### ENTRIES SUPPLIED ###

Lemma registry_round_trip_witness :
  let b := {| g_tracer := Some Scenarios.fresh;
              current_sessions :=
                {[Some "s-1" := {| started_at := "2023-11-14T22:00:00";
                                   message := PStr "hi"; tool_count := 2 |}]};
              backend := [] |} in
  let E := {| tenv := Scenarios.on_env;
              now_timestamp := "1700000000.5";
              now_isoformat := "2023-11-14T22:13:20.500000" |} in
  current_sessions
    (snd (handle_session_end E {| end_session_id := Some "session-1700000000.5" |}
            (snd (handle_session_start E Scenarios.hi b))))
  = current_sessions b.
Proof.
  cbv zeta.
  assert (Hpol : raises_only_Exceptions Scenarios.on_env)
    by (repeat split; intros; discriminate).
  apply (registry_round_trip
           {| tenv := Scenarios.on_env;
              now_timestamp := "1700000000.5";
              now_isoformat := "2023-11-14T22:13:20.500000" |}
           {| tenv := Scenarios.on_env;
              now_timestamp := "1700000000.5";
              now_isoformat := "2023-11-14T22:13:20.500000" |}
           Scenarios.hi
           {| g_tracer := Some Scenarios.fresh;
              current_sessions :=
                {[Some "s-1" := {| started_at := "2023-11-14T22:00:00";
                                   message := PStr "hi"; tool_count := 2 |}]};
              backend := [] |}
           Scenarios.fresh [] eq_refl Hpol Hpol eq_refl).
  cbn [current_sessions]. apply lookup_singleton_ne. discriminate.
Defined.



(** What POST /session/reward does when tracing is on. *)
Lemma handle_session_reward_enabled E data b t :
  g_tracer b = Some t ->
  enabled t = true ->
  (forall r e, emit_reward (tenv E) r = Some e -> is_Exception e = true) ->
  let w1 := snd (emit_task_reward (tenv E)
                   (default false (reward_success data)) (reward_tokens_used data)
                   (reward_expected_tokens data) (reward_duration data) None
                   {| self := t; trace := backend b |}) in
  handle_session_reward E data b =
    (inr (json_response [("success", JBool true); ("rewarded", JBool true)]),
     {| g_tracer := Some t;
        current_sessions := current_sessions b;
        backend := trace w1 ++ [EvLog INFO "Reward emitted"] |}).
Proof.
  intros Ht Hen Hemit. cbv zeta.
  pose proof (emit_task_reward_keeps_self (tenv E)
                (default false (reward_success data)) (reward_tokens_used data)
                (reward_expected_tokens data) (reward_duration data) None
                {| self := t; trace := backend b |}) as Hself.
  pose proof (emit_task_reward_catches (tenv E)
                (default false (reward_success data)) (reward_tokens_used data)
                (reward_expected_tokens data) (reward_duration data) None
                {| self := t; trace := backend b |} Hemit) as Hok.
  unfold handle_session_reward, try_except, bind at 1, get, tracing_off.
  rewrite Ht, Hen. cbn [negb].
  unfold bind at 1, on_tracer at 1. rewrite Ht.
  destruct (emit_task_reward _ _ _ _ _ _ _) as [[e | []] w1];
    simpl in Hok, Hself; [discriminate Hok |].
  unfold bind, blog, modify, ret.
  cbn [g_tracer current_sessions backend self trace fst snd]. now rewrite Hself.
Qed.

(** X21. POST /session/reward with tracing on always answers
    [rewarded: true], and never passes a user rating.  The tracer's
    attributes and the registry are unchanged.  When no trace context is
    open (no session was started, or its context could not be opened) no
    reward reaches the backend although the answer says [rewarded: true];
    when one is open exactly one reward does, at least -0.5 and at most
    the float 1.0 + 0.1 + 0.1. *)
Theorem session_reward_reports_rewarded (E : benv) (data : reward_request) (b : bridge)
    (t : OpenClawLightningTracer) :
  g_tracer b = Some t ->
  enabled t = true ->
  (forall r e, emit_reward (tenv E) r = Some e -> is_Exception e = true) ->
  let res := handle_session_reward E data b in
  fst res = inr (json_response [("success", JBool true); ("rewarded", JBool true)]) /\
  g_tracer (snd res) = Some t /\
  current_sessions (snd res) = current_sessions b /\
  (current_tracer_ctx t = None -> rewards (backend (snd res)) = rewards (backend b)) /\
  (forall c, current_tracer_ctx t = Some c ->
     exists r, rewards (backend (snd res)) = rewards (backend b) ++ [r] /\
               PrimFloat.leb f_minus_0_5 r = true /\
               PrimFloat.leb r (PrimFloat.add (PrimFloat.add f_1_0 f_0_1) f_0_1) = true).
Proof.
  intros Ht Hen Hemit. cbv zeta.
  rewrite (handle_session_reward_enabled E data b t Ht Hen Hemit).
  cbn [fst snd g_tracer current_sessions backend].
  split; [reflexivity |]. split; [reflexivity |]. split; [reflexivity |].
  rewrite rewards_app. simpl (rewards [_]). rewrite app_nil_r.
  split.
  - intros Hc. unfold emit_task_reward. py_unfold. simpl. now rewrite Hen, Hc.
  - intros c Hc. destruct t as [en tr st ro cx t0 n]. simpl in Hen, Hc. subst en cx.
    unfold emit_task_reward. py_unfold. simpl.
    destruct (default false (reward_success data)); simpl;
      (destruct (reward_duration data) as [x |]; simpl;
       [| destruct t0 as [f |]; simpl; [destruct (truthy_float f); simpl |]]);
      repeat break_match; rewrite ?rewards_app; simpl; rewrite ?app_nil_r;
      (eexists; split; [reflexivity |]); split; vm_compute; reflexivity.
Qed.

Lemma session_reward_reports_rewarded_witness :
  let b := {| g_tracer := Some Scenarios.fresh; current_sessions := ∅; backend := [] |} in
  let res := handle_session_reward Scenarios.flag_off
               {| reward_session_id := Some "s-1"; reward_success := Some true;
                  reward_tokens_used := Some 400; reward_expected_tokens := Some 500;
                  reward_duration := Some 10%float |} b in
  fst res = inr (json_response [("success", JBool true); ("rewarded", JBool true)]) /\
  rewards (backend (snd res)) = [].
Proof.
  cbv zeta.
  destruct (session_reward_reports_rewarded Scenarios.flag_off
              {| reward_session_id := Some "s-1"; reward_success := Some true;
                 reward_tokens_used := Some 400; reward_expected_tokens := Some 500;
                 reward_duration := Some 10%float |}
              {| g_tracer := Some Scenarios.fresh; current_sessions := ∅; backend := [] |}
              Scenarios.fresh eq_refl eq_refl) as (H1 & _ & _ & H2 & _).
  { intros r e H. discriminate H. }
  split; [exact H1 | exact (H2 eq_refl)].
Defined.
Lemma scalar_write_shows_in_batch_witness :
  exists s old_pos old_terminated,
    AgentState.getitem batch3 1 store3 = (inr (AgentState.ItemState s), store3)
    /\ AgentState.pos batch3 store3 = (inr (AgentState.Batch old_pos), store3)
    /\ AgentState.terminated batch3 store3 = (inr (AgentState.Batch old_terminated), store3)
    /\ length old_pos = 3%nat /\ length old_terminated = 3%nat
    /\ length [Color.red; Color.green; Color.blue] = 3%nat
    /\ (let st1 := (AgentState.set_pos s (2, 1) store3).2 in
        AgentState.set_pos s (2, 1) store3 = (inr tt, st1)
        /\ AgentState.pos batch3 st1
           = (inr (AgentState.Batch (<[Z.to_nat 1 := (2, 1)]> old_pos)), st1))
    /\ (let st2 := (AgentState.set_terminated s true store3).2 in
        AgentState.set_terminated s true store3 = (inr tt, st2)
        /\ AgentState.terminated batch3 st2
           = (inr (AgentState.Batch (<[Z.to_nat 1 := true]> old_terminated)), st2))
    /\ (let st3 := (AgentState.set_color s "yellow" store3).2 in
        AgentState.set_color s "yellow" store3 = (inr tt, st3)
        /\ AgentState.color batch3 st3
           = (inr (AgentState.Batch (<[Z.to_nat 1 := Color.yellow]>
                                       [Color.red; Color.green; Color.blue])), st3)).
Proof.
  apply (scalar_write_shows_in_batch store3 batch3 3 1 (2, 1) true "yellow" Color.yellow
           [Color.red; Color.green; Color.blue]);
    [exact valid_store3 | reflexivity | lia | reflexivity | reflexivity | reflexivity
    | vm_compute; reflexivity].
Defined.

Lemma new_scalar (st : Store) :
  AgentState.new [] st
  = (inr {| base := length st; offset := 0; dims := [] |},
     st ++ [{| rows := [default_row 0]; carried_obj := [None] |}]).
Proof.
  unfold AgentState.new, AgentState.write_column. run.
  rewrite !modify_alter_last. reflexivity.
Qed.
(** X12.  Staging the top card of the opponent's captures and cancelling:
    when the player has no staging stack and the last capture group of the
    opponent is [lastGroup] with the card [c] on top,
    [handleStageOpponentCard] takes [c] off that group (and drops the group
    if it is left empty), and [handleCancelStagingStack] on the stack it
    made puts [c] back, untagged, on the last group there is.  The
    opponent's captured cards are as before; the groups are as before when
    [c] was not alone in its group, and otherwise [c] has joined the group
    before it.  The table, the hands and the player to move are as
    before. *)
Theorem X12_borrow_and_cancel (newStackId : nat) (g : GameState) (c : Card)
    (groups : list (list Card)) (lastGroup : list Card) :
  let me := currentPlayer g in
  let opponent := 1 - me in
  let staged := mkStack newStackId [tag SrcOpponentCapture c] me in
  let g1 := handleStageOpponentCard newStackId g c in
  let g2 := handleCancelStagingStack g1 staged in
  me <= 1 ->
  length (playerCaptures g) = 2 ->
  existsb (isStackOf me) (tableCards g) = false ->
  forallb (stackIdIsNot newStackId) (tableCards g) = true ->
  capturesOf (playerCaptures g) opponent = groups ++ [lastGroup ++ [c]] ->
  forallb (fun group => 0 <? length group) groups = true ->
  capturesOf (playerCaptures g1) opponent
  = groups ++ (if 0 <? length lastGroup then [lastGroup] else [])
  /\ tableCards g1 = tableCards g ++ [TStack staged]
  /\ capturesOf (playerCaptures g2) opponent
     = (if 0 <? length lastGroup
        then groups ++ [lastGroup ++ [stripSource c]]
        else handedBack groups [stripSource c])
  /\ concat (capturesOf (playerCaptures g2) opponent)
     = concat groups ++ lastGroup ++ [stripSource c]
  /\ capturesOf (playerCaptures g2) me = capturesOf (playerCaptures g) me
  /\ tableCards g2 = tableCards g
  /\ playerHands g2 = playerHands g
  /\ currentPlayer g2 = me.
Proof.
  intros me opponent staged g1 g2 Hme Hcaps Hnone Hfresh Hlast Hfull.
  assert (opponent < length (playerCaptures g)) as Hopp
    by (unfold opponent; lia).
  assert (me <> opponent) as Hne by (unfold opponent; lia).
  assert (capturesOf (playerCaptures g1) opponent
          = groups ++ (if 0 <? length lastGroup then [lastGroup] else [])
          /\ g1 = setTable (tableCards g ++ [TStack staged])
                    (setCaptures
                       (<[opponent :=
                            groups ++ (if 0 <? length lastGroup
                                       then [lastGroup] else [])]>
                          (playerCaptures g)) g)) as [Hcaps1 Hg1].
  { subst g1. unfold handleStageOpponentCard. fold me opponent.
    rewrite Hnone, Hlast, imap_drop_top, List.filter_app.
    rewrite (filter_all _ _ Hfull). cbn [List.filter].
    fold staged. split; [|reflexivity].
    cbn [playerCaptures setTable setCaptures].
    apply capturesOf_insert_eq, Hopp. }
  split; [exact Hcaps1|]. split; [rewrite Hg1; reflexivity|].
  subst g2. rewrite Hg1.
  unfold handleCancelStagingStack, takeApart.
  change (scards staged) with [tag SrcOpponentCapture c].
  rewrite sortBack_opponent_card.
  cbn [handCards newLooseCards opponentCards
       playerHands tableCards playerCaptures currentPlayer
       setCaptures setTable setHands map].
  change (0 <? length [stripSource c]) with true. cbv iota.
  fold me opponent. rewrite !app_nil_r.
  rewrite !capturesOf_insert_eq by (rewrite ?length_insert; exact Hopp).
  rewrite capturesOf_insert_ne by congruence.
  rewrite capturesOf_insert_ne by congruence.
  assert (giveBack (groups ++ (if 0 <? length lastGroup
                               then [lastGroup] else []))
                   [stripSource c]
          = if 0 <? length lastGroup
            then groups ++ [lastGroup ++ [stripSource c]]
            else handedBack groups [stripSource c]) as Hback.
  { rewrite giveBack_handedBack.
    destruct (0 <? length lastGroup); [|rewrite app_nil_r; reflexivity].
    unfold handedBack.
    destruct (groups ++ [lastGroup]) eqn:Hgroups.
    - destruct groups; discriminate.
    - rewrite <- Hgroups, removelast_last, last_last. reflexivity. }
  rewrite Hback.
  split; [reflexivity|]. split.
  { destruct (0 <? length lastGroup) eqn:Hl.
    - rewrite concat_app. cbn [concat]. rewrite app_nil_r. reflexivity.
    - apply Nat.ltb_ge in Hl.
      destruct lastGroup; [|cbn in Hl; lia]. cbn [app].
      rewrite <- giveBack_handedBack. apply giveBack_concat. }
  split; [reflexivity|].
  split; [apply (filter_fresh_stack (tableCards g) staged), Hfresh|].
  split; [apply insert_handOf | reflexivity].
Qed.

###

**REQUIREMENT**
Every line of the records above where the string "Hback" is found should be copied.

**SOLUTION TO THIS PROBLEM**
            else handedBack groups [stripSource c]) as Hback.
  rewrite Hback.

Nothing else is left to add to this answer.